Exercise instructions ->
Below are records. Return each one exactly as written.

⁂

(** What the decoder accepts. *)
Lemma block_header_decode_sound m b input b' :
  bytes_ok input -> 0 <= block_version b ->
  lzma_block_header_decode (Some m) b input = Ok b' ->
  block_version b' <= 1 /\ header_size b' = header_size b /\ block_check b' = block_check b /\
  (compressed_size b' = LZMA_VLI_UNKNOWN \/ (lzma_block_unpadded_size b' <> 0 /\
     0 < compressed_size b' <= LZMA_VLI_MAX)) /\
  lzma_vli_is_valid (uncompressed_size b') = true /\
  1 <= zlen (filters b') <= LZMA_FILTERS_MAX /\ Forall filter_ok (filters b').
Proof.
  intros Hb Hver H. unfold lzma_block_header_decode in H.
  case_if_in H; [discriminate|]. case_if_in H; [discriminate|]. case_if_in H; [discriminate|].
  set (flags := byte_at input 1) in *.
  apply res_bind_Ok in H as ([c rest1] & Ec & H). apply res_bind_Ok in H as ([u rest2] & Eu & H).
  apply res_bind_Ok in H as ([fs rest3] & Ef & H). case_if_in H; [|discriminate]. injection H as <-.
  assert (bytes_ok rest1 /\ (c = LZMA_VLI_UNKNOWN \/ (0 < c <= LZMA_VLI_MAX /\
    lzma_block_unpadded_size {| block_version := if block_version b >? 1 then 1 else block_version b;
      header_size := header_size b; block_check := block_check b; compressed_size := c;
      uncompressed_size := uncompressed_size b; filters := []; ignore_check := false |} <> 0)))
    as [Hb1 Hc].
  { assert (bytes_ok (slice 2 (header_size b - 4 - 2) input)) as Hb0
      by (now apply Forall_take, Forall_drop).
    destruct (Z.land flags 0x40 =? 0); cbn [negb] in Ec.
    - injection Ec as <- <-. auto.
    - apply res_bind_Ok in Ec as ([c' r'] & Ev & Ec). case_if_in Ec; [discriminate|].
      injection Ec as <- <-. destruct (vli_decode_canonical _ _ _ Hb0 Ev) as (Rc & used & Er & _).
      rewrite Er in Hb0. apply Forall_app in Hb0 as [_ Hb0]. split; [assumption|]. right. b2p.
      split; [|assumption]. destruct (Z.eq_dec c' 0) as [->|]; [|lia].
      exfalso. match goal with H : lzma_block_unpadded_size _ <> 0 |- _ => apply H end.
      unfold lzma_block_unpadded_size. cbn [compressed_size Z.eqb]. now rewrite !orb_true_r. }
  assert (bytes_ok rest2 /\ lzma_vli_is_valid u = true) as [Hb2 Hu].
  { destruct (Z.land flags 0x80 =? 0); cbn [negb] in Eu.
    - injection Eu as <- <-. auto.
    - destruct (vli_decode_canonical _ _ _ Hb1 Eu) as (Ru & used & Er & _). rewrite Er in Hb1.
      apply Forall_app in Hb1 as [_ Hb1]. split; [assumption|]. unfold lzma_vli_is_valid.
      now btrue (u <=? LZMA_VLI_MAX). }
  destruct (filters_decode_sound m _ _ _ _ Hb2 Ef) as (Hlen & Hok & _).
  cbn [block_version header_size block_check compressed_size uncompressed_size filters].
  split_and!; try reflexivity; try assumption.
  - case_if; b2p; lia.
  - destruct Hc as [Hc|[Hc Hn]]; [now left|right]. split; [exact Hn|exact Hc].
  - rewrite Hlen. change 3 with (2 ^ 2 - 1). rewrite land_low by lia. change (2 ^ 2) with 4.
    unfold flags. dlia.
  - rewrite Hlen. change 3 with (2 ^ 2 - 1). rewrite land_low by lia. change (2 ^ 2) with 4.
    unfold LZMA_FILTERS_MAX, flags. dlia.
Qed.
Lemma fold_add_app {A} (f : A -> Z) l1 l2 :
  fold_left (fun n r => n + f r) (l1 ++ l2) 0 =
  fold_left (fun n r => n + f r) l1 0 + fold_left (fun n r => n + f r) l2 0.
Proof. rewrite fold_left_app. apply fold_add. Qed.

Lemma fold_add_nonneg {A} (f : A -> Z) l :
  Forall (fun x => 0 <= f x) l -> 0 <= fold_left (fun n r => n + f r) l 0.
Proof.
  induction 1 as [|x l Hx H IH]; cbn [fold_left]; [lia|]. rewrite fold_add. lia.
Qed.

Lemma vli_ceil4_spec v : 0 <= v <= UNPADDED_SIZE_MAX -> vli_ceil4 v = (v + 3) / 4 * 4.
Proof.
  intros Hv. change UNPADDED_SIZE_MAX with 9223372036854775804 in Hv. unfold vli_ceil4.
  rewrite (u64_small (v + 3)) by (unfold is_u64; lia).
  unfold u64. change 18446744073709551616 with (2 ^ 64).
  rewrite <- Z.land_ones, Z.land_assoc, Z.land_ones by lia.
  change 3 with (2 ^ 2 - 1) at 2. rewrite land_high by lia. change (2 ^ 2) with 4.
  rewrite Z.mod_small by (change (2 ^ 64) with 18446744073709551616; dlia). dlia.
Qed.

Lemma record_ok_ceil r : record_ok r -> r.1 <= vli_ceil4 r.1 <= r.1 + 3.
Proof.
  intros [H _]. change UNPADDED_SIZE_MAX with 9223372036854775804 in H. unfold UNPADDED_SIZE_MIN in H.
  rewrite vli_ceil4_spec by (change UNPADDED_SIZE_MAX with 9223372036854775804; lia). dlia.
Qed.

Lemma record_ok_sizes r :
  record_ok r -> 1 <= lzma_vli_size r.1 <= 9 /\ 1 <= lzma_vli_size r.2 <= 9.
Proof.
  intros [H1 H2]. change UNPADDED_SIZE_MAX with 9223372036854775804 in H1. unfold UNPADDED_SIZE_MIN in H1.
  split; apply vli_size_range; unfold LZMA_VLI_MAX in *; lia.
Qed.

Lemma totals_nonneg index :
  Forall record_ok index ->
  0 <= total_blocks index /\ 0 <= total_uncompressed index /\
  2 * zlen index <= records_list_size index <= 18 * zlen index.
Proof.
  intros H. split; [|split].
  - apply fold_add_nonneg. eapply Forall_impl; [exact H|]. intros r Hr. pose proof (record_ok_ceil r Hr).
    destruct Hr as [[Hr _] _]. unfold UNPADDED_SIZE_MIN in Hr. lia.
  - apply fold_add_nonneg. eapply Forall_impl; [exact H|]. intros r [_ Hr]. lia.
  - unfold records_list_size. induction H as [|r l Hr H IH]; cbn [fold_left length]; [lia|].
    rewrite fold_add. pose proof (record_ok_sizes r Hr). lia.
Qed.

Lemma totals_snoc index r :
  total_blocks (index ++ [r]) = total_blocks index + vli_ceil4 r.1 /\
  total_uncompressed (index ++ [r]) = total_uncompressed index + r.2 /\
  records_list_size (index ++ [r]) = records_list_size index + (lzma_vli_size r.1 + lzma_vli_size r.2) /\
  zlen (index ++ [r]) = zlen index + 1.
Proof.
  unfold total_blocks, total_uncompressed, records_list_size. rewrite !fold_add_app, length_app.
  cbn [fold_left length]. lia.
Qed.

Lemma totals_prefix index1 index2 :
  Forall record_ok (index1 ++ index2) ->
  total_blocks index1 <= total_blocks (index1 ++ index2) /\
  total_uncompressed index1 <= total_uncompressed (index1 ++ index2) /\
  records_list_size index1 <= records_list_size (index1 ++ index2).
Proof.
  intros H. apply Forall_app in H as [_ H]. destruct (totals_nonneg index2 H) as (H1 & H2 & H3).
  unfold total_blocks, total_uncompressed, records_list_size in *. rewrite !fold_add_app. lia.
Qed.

⁂

Output of the exercise ->
(** What the decoder accepts. *)
Lemma block_header_decode_sound m b input b' :
  bytes_ok input -> 0 <= block_version b ->
  lzma_block_header_decode (Some m) b input = Ok b' ->
  block_version b' <= 1 /\ header_size b' = header_size b /\ block_check b' = block_check b /\
  (compressed_size b' = LZMA_VLI_UNKNOWN \/ (lzma_block_unpadded_size b' <> 0 /\
     0 < compressed_size b' <= LZMA_VLI_MAX)) /\
  lzma_vli_is_valid (uncompressed_size b') = true /\
  1 <= zlen (filters b') <= LZMA_FILTERS_MAX /\ Forall filter_ok (filters b').
Proof.
  intros Hb Hver H. unfold lzma_block_header_decode in H.
  case_if_in H; [discriminate|]. case_if_in H; [discriminate|]. case_if_in H; [discriminate|].
  set (flags := byte_at input 1) in *.
  apply res_bind_Ok in H as ([c rest1] & Ec & H). apply res_bind_Ok in H as ([u rest2] & Eu & H).
  apply res_bind_Ok in H as ([fs rest3] & Ef & H). case_if_in H; [|discriminate]. injection H as <-.
  assert (bytes_ok rest1 /\ (c = LZMA_VLI_UNKNOWN \/ (0 < c <= LZMA_VLI_MAX /\
    lzma_block_unpadded_size {| block_version := if block_version b >? 1 then 1 else block_version b;
      header_size := header_size b; block_check := block_check b; compressed_size := c;
      uncompressed_size := uncompressed_size b; filters := []; ignore_check := false |} <> 0)))
    as [Hb1 Hc].
  { assert (bytes_ok (slice 2 (header_size b - 4 - 2) input)) as Hb0
      by (now apply Forall_take, Forall_drop).
    destruct (Z.land flags 0x40 =? 0); cbn [negb] in Ec.
    - injection Ec as <- <-. auto.
    - apply res_bind_Ok in Ec as ([c' r'] & Ev & Ec). case_if_in Ec; [discriminate|].
      injection Ec as <- <-. destruct (vli_decode_canonical _ _ _ Hb0 Ev) as (Rc & used & Er & _).
      rewrite Er in Hb0. apply Forall_app in Hb0 as [_ Hb0]. split; [assumption|]. right. b2p.
      split; [|assumption]. destruct (Z.eq_dec c' 0) as [->|]; [|lia].
      exfalso. match goal with H : lzma_block_unpadded_size _ <> 0 |- _ => apply H end.
      unfold lzma_block_unpadded_size. cbn [compressed_size Z.eqb]. now rewrite !orb_true_r. }
  assert (bytes_ok rest2 /\ lzma_vli_is_valid u = true) as [Hb2 Hu].
  { destruct (Z.land flags 0x80 =? 0); cbn [negb] in Eu.
    - injection Eu as <- <-. auto.
    - destruct (vli_decode_canonical _ _ _ Hb1 Eu) as (Ru & used & Er & _). rewrite Er in Hb1.
      apply Forall_app in Hb1 as [_ Hb1]. split; [assumption|]. unfold lzma_vli_is_valid.
      now btrue (u <=? LZMA_VLI_MAX). }
  destruct (filters_decode_sound m _ _ _ _ Hb2 Ef) as (Hlen & Hok & _).
  cbn [block_version header_size block_check compressed_size uncompressed_size filters].
  split_and!; try reflexivity; try assumption.
  - case_if; b2p; lia.
  - destruct Hc as [Hc|[Hc Hn]]; [now left|right]. split; [exact Hn|exact Hc].
  - rewrite Hlen. change 3 with (2 ^ 2 - 1). rewrite land_low by lia. change (2 ^ 2) with 4.
    unfold flags. dlia.
  - rewrite Hlen. change 3 with (2 ^ 2 - 1). rewrite land_low by lia. change (2 ^ 2) with 4.
    unfold LZMA_FILTERS_MAX, flags. dlia.
Qed.
Lemma fold_add_app {A} (f : A -> Z) l1 l2 :
  fold_left (fun n r => n + f r) (l1 ++ l2) 0 =
  fold_left (fun n r => n + f r) l1 0 + fold_left (fun n r => n + f r) l2 0.
Proof. rewrite fold_left_app. apply fold_add. Qed.

Lemma fold_add_nonneg {A} (f : A -> Z) l :
  Forall (fun x => 0 <= f x) l -> 0 <= fold_left (fun n r => n + f r) l 0.
Proof.
  induction 1 as [|x l Hx H IH]; cbn [fold_left]; [lia|]. rewrite fold_add. lia.
Qed.

Lemma vli_ceil4_spec v : 0 <= v <= UNPADDED_SIZE_MAX -> vli_ceil4 v = (v + 3) / 4 * 4.
Proof.
  intros Hv. change UNPADDED_SIZE_MAX with 9223372036854775804 in Hv. unfold vli_ceil4.
  rewrite (u64_small (v + 3)) by (unfold is_u64; lia).
  unfold u64. change 18446744073709551616 with (2 ^ 64).
  rewrite <- Z.land_ones, Z.land_assoc, Z.land_ones by lia.
  change 3 with (2 ^ 2 - 1) at 2. rewrite land_high by lia. change (2 ^ 2) with 4.
  rewrite Z.mod_small by (change (2 ^ 64) with 18446744073709551616; dlia). dlia.
Qed.

Lemma record_ok_ceil r : record_ok r -> r.1 <= vli_ceil4 r.1 <= r.1 + 3.
Proof.
  intros [H _]. change UNPADDED_SIZE_MAX with 9223372036854775804 in H. unfold UNPADDED_SIZE_MIN in H.
  rewrite vli_ceil4_spec by (change UNPADDED_SIZE_MAX with 9223372036854775804; lia). dlia.
Qed.

Lemma record_ok_sizes r :
  record_ok r -> 1 <= lzma_vli_size r.1 <= 9 /\ 1 <= lzma_vli_size r.2 <= 9.
Proof.
  intros [H1 H2]. change UNPADDED_SIZE_MAX with 9223372036854775804 in H1. unfold UNPADDED_SIZE_MIN in H1.
  split; apply vli_size_range; unfold LZMA_VLI_MAX in *; lia.
Qed.

Lemma totals_nonneg index :
  Forall record_ok index ->
  0 <= total_blocks index /\ 0 <= total_uncompressed index /\
  2 * zlen index <= records_list_size index <= 18 * zlen index.
Proof.
  intros H. split; [|split].
  - apply fold_add_nonneg. eapply Forall_impl; [exact H|]. intros r Hr. pose proof (record_ok_ceil r Hr).
    destruct Hr as [[Hr _] _]. unfold UNPADDED_SIZE_MIN in Hr. lia.
  - apply fold_add_nonneg. eapply Forall_impl; [exact H|]. intros r [_ Hr]. lia.
  - unfold records_list_size. induction H as [|r l Hr H IH]; cbn [fold_left length]; [lia|].
    rewrite fold_add. pose proof (record_ok_sizes r Hr). lia.
Qed.

Lemma totals_snoc index r :
  total_blocks (index ++ [r]) = total_blocks index + vli_ceil4 r.1 /\
  total_uncompressed (index ++ [r]) = total_uncompressed index + r.2 /\
  records_list_size (index ++ [r]) = records_list_size index + (lzma_vli_size r.1 + lzma_vli_size r.2) /\
  zlen (index ++ [r]) = zlen index + 1.
Proof.
  unfold total_blocks, total_uncompressed, records_list_size. rewrite !fold_add_app, length_app.
  cbn [fold_left length]. lia.
Qed.

Lemma totals_prefix index1 index2 :
  Forall record_ok (index1 ++ index2) ->
  total_blocks index1 <= total_blocks (index1 ++ index2) /\
  total_uncompressed index1 <= total_uncompressed (index1 ++ index2) /\
  records_list_size index1 <= records_list_size (index1 ++ index2).
Proof.
  intros H. apply Forall_app in H as [_ H]. destruct (totals_nonneg index2 H) as (H1 & H2 & H3).
  unfold total_blocks, total_uncompressed, records_list_size in *. rewrite !fold_add_app. lia.
Qed.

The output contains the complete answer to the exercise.